Webscraping - Data Science for Lawyers

Webscraping is technically challenging, sometimes impossible, and often prohibited. So this section is only a primer. Some websites contain special interfaces to access their data through so called application programming interfaces (APIs). Rather than doing webscraping yourself you should ask a computer scientist for help. With that in mind, I still want to give you a taste of what is possible in R. To do webscraping in R, we need to install and load the package “rvest” – note the pun.

# Activate package

library("rvest")

In this instance, we are interested in scraping the texts of labor agreements Canada has signed with third parties. Look for Canadian labor agreements online.

# Once we have found the website, copy its url.

url <- "https://www.canada.ca/en/employment-social-development/services/labour-relations/international/agreements.html"

We can then read the website into R using the read_html() command.

website<- read_html(url)

Websites are written in the html language. That is a mark up language that we can use to locate what we are looking for. Not all websites can be easily scraped. The website architecture determines how (and whether at all) it is possible to scrape it.

Open our target website in its source code (most web browsers have an option that allows you to view a website in source code). Go through that source code. Where do we find the list of labor treaties?

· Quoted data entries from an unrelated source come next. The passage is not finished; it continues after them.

(** ** Hosts with variables belong to a group *)

Lemma anchors_lift {A : Type} gs (r : result A) : anchors gs (lift r).
Proof.
  exists r, [], []. split; [apply runs_lift|].
  split; [constructor|]. split; [intros g []|]. intros _ h [].
Qed.

Lemma anchors_ret {A : Type} gs (a : A) : anchors gs (ret a).
Proof. apply (anchors_lift gs (Ok a)). Qed.

Lemma anchors_bind_lift {A B : Type} gs (r : result A) (k : A -> M B) :
  (forall a, r = Ok a -> anchors gs (k a)) -> anchors gs (bind (lift r) k).
Proof.
  intros Hk. destruct r as [a|e].
  - rewrite bind_lift_Ok. now apply Hk.
  - exists (Raise e), [], [].
    split; [apply (runs_bind_raise (lift (Raise e)) k e [] []), runs_lift|].
    split; [constructor|]. split; [intros g []|]. intros [b Hb]. discriminate.
Qed.

Lemma anchored_app G1 H1 G2 H2 :
  anchored G1 H1 -> anchored G2 H2 -> anchored (G1 ++ G2) (H1 ++ H2).
Proof.
  intros A1 A2 h Hh. rewrite map_app in Hh. apply in_app_or in Hh.
  destruct Hh as [Hh|Hh].
  - destruct (A1 h Hh) as (g & grp & Hin & Hx). exists g, grp.
    split; [apply in_or_app; now left | exact Hx].
  - destruct (A2 h Hh) as (g & grp & Hin & Hx). exists g, grp.
    split; [apply in_or_app; now right | exact Hx].
Qed.

Lemma anchors_bind {A B : Type} gs1 gs2 (m : M A) (k : A -> M B) :
  (forall g, In g gs1 -> ~ In g gs2) ->
  anchors gs1 m -> (forall a, anchors gs2 (k a)) ->
  anchors (gs1 ++ gs2) (bind m k).
Proof.
  intros Hdis (r1 & G1 & H1 & R1 & N1 & F1 & A1) Hk. destruct r1 as [a|e].
  - destruct (Hk a) as (r2 & G2 & H2 & R2 & N2 & F2 & A2).
    exists r2, (G1 ++ G2), (H1 ++ H2).
    split; [apply (runs_bind_ok m k a r2 G1 H1 G2 H2 R1 R2)|].
    split; [|split].
    + rewrite map_app. apply NoDup_app; auto.
      intros g Hg1 Hg2. apply (Hdis g); auto.
    + intros g Hg. rewrite map_app in Hg. apply in_app_or in Hg.
      apply in_or_app. destruct Hg; auto.
    + intros Hok. apply anchored_app; eauto.
  - exists (Raise e), G1, H1.
    split; [now apply runs_bind_raise|]. split; [exact N1|]. split.
    + intros g Hg. apply in_or_app. left. now apply F1.
    + intros [b Hb]. discriminate.
Qed.

Lemma process_group_anchors g group_vars children :
  g <> "_meta" -> anchors [g] (process_group g group_vars children).
Proof.
  intros Hg. unfold process_group.
  apply anchors_bind_lift. intros present _.
  destruct present; [|apply anchors_ret].
  apply anchors_bind_lift. intros names Hnames.
  apply rbind_Ok in Hnames. destruct Hnames as [group [Hgroup Hnames]].
  apply rbind_Ok in Hnames. destruct Hnames as [hosts [Hhosts Hnames]].
  apply py_keys_Ok in Hnames. destruct Hnames as [hd [-> ->]].
  rewrite Hgroup. simpl. rewrite Hhosts. simpl. rewrite bind_lift_Ok.
  exists (Ok tt),
    [(g, JDict [("hosts", JList (map JStr (dict_keys hd)));
                ("vars", group_vars)])],
    (map (fun x : string * json => let '(h, v) := x in (h, v)) hd).
  split; [|split; [|split]].
  - apply (runs_bind_ok _ _ tt (Ok tt) [(g, _)] [] [] _);
      [now apply runs_set_group|].
    apply runs_for_each. intros [host vars] _. apply runs_set_hostvars.
  - repeat constructor. simpl. tauto.
  - intros g' [<-|[]]. now left.
  - intros _ h Hh. rewrite map_pair_eta in Hh.
    eexists g, _. split; [now left|]. simpl.
    now apply in_map.
Qed.

Lemma extract_servers_anchors output g prefix server_type tf_outputs :
  g <> "_meta" ->
  anchors [g] (extract_servers output g prefix server_type tf_outputs).
Proof.
  intros Hg. unfold extract_servers.
  apply anchors_bind_lift. intros ips _.
  destruct (truthy ips); [|apply anchors_ret].
  apply anchors_bind_lift. intros n Hn.
  destruct (py_len_iter _ _ Hn) as [elems [Helems Hlen]].
  rewrite Helems, bind_lift_Ok.
  exists (Ok tt), [(g, servers_group prefix server_type n)],
         (servers_hostvars prefix elems).
  split; [|split; [|split]].
  - apply (runs_bind_ok _ _ tt (Ok tt) [(g, _)] [] [] _);
      [now apply runs_set_group|].
    apply runs_for_each. intros [i ip] _. apply runs_set_hostvars.
  - repeat constructor. simpl. tauto.
  - intros g' [<-|[]]. now left.
  - intros _ h Hh. rewrite servers_hostvars_fst, Hlen in Hh.
    apply in_map_iff in Hh. destruct Hh as [i [<- Hi]].
    eexists g, _. split; [now left|]. simpl.
    apply (in_map (fun i => JStr (server_name prefix i))). exact Hi.
Qed.

Lemma extract_database_anchors tf_outputs :
  anchors ["databases"] (extract_database tf_outputs).
Proof.
  unfold extract_database.
  apply anchors_bind_lift. intros db_endpoint _.
  destruct (truthy db_endpoint); [|apply anchors_ret].
  match goal with
  | |- anchors _ (bind (set_group _ ?V) (fun _ => bind (lift ?R) _)) =>
      destruct R as [host_vars|e] eqn:ER;
      [ exists (Ok tt), [("databases", V)], [("database", host_vars)]
      | exists (Raise e), [("databases", V)], [] ]
  end.
  - split; [|split; [|split]].
    + apply (runs_bind_ok _ _ tt (Ok tt) [(_, _)] [] [] [(_, _)]);
        [apply runs_set_group; discriminate|].
      rewrite bind_lift_Ok. apply runs_set_hostvars.
    + repeat constructor. simpl. tauto.
    + intros g' [<-|[]]. now left.
    + intros _ h [<-|[]]. eexists "databases", _. split; [now left|].
      simpl. now left.
  - split; [|split; [|split]].
    + apply (runs_bind_ok _ _ tt (Raise e) [(_, _)] [] [] []);
        [apply runs_set_group; discriminate|].
      apply runs_bind_raise, runs_lift.
    + repeat constructor. simpl. tauto.
    + intros g' [<-|[]]. now left.
    + intros [a Ha]. discriminate.
Qed.

Lemma add_common_vars_anchors tf_outputs :
  anchors ["all"] (add_common_vars tf_outputs).
Proof.
  unfold add_common_vars.
  apply anchors_bind_lift. intros common _.
  exists (Ok tt), [("all", JDict [("vars", common)])], [].
  split; [apply runs_set_group; discriminate|].
  split; [repeat constructor; simpl; tauto|].
  split; [intros g' [<-|[]]; now left | intros _ h []].
Qed.

Ltac disjoint_names :=
  simpl; intros g Hg Hg';
  repeat match goal with
         | H : _ \/ _ |- _ => destruct H
         | H : False |- _ => destruct H
         end; subst; discriminate.

Lemma _parse_individual_outputs_anchors tf_outputs :
  anchors ["webservers"; "appservers"; "databases"; "all"]
    (_parse_individual_outputs tf_outputs).
Proof.
  unfold _parse_individual_outputs.
  apply (anchors_bind ["webservers"] ["appservers"; "databases"; "all"]);
    [disjoint_names | apply extract_servers_anchors; discriminate | intros _].
  apply (anchors_bind ["appservers"] ["databases"; "all"]);
    [disjoint_names | apply extract_servers_anchors; discriminate | intros _].
  apply (anchors_bind ["databases"] ["all"]);
    [disjoint_names | apply extract_database_anchors | intros _].
  apply add_common_vars_anchors.
Qed.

Our target website contains several lists (<li>) in html. The labor treaties are located in one of these lists. Within these lists items are classified with tags that indicate links to other pages. We now scrape the names behind the tags within the list objects and manually identify the location of the labor agreements.

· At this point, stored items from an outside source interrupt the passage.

(** X20: [LCD_CreateChar] reads the first eight cells of the array and no
    more: whatever follows them changes nothing, for any slot and in any
    state. *)
Theorem CreateChar_reads_eight_cells
    (location : Z) (glyph extra : list Z) (g : Globals) :
  List.length glyph = 8%nat ->
  LCD_CreateChar location (glyph ++ extra) g = LCD_CreateChar location glyph g.
Proof.
  intros Hlen.
  destruct (Z.eq_dec (hi2c_lcd g) NULL) as [Hnull|Hne].
  { unfold LCD_CreateChar. rewrite !(guard_closed g _ Hnull). reflexivity. }
  destruct (location >? 7) eqn:Hgt.
  { unfold LCD_CreateChar. rewrite !(guard_open g _ Hne), Hgt. reflexivity. }
  rewrite !(LCD_CreateChar_run location _ g Hne Hgt).
  rewrite (nth_first_eight glyph extra Hlen). reflexivity.
Qed.

Lemma CreateChar_reads_eight_cells_witness :
  LCD_CreateChar 2 ([1; 2; 3; 4; 5; 6; 7; 8] ++ [0xFF; 0xFF]) (mkGlobals 0x20000400 0x4E)
  = LCD_CreateChar 2 [1; 2; 3; 4; 5; 6; 7; 8] (mkGlobals 0x20000400 0x4E).
Proof. apply (CreateChar_reads_eight_cells 2 [1; 2; 3; 4; 5; 6; 7; 8]). reflexivity. Defined.

(* ------------------------------------------------------------------------- *)
(** ** The print-at macros *)

Lemma macro_run {A} (m1 m2 : M A) (g : Globals) (a1 a2 : A) (t1 t2 : list Event) :
  m1 g = (a1, g, t1) -> m2 g = (a2, g, t2) ->
  (m1 ;; m2 ;; ret tt) g = (tt, g, t1 ++ t2).
Proof.
  intros H1 H2. eapply bind_run; [exact H1|].
  rewrite <- (app_nil_r t2). eapply bind_run; [exact H2|reflexivity].
Qed.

# Websites change over time. We are looking for the agreements starting with NAFTA up to the Honduras-Canada agreement. At the time of this writing, they are list numbers 23:30.

treaties_names <- website %>% html_nodes("li") %>% html_nodes("a") %>% html_text()

treaties_names <- treaties_names[23:30]

treaties_names

##

[1] “North American Agreement on Labour Cooperation” “Canada-Chile Agreement on Labour Cooperation”

[3] “Canada-Costa Rica Agreement on Labour Cooperation” “Canada-Peru Agreement on Labour Cooperation”

[5] “Canada-Colombia Agreement on Labour Cooperation” “Canada-Jordan Agreement on Labour Cooperation”

[7] “Canada-Panama Agreement on Labour Cooperation” “Canada-Honduras Agreement on Labour Cooperation”

We also want to capture the hyperlink associated with each treaty so that we can go to the corresponding page with the full text and scrape the text.

# The the hyperlink associated with each treaty is stored under the "href" tag.

treaties_links <- website %>% html_nodes("li") %>% html_nodes("a") %>% html_attr("href")

treaties_links <-treaties_links[23:30]

Next, we want to go to the website behind each of these hyperlinks and scrape the text of the agreements.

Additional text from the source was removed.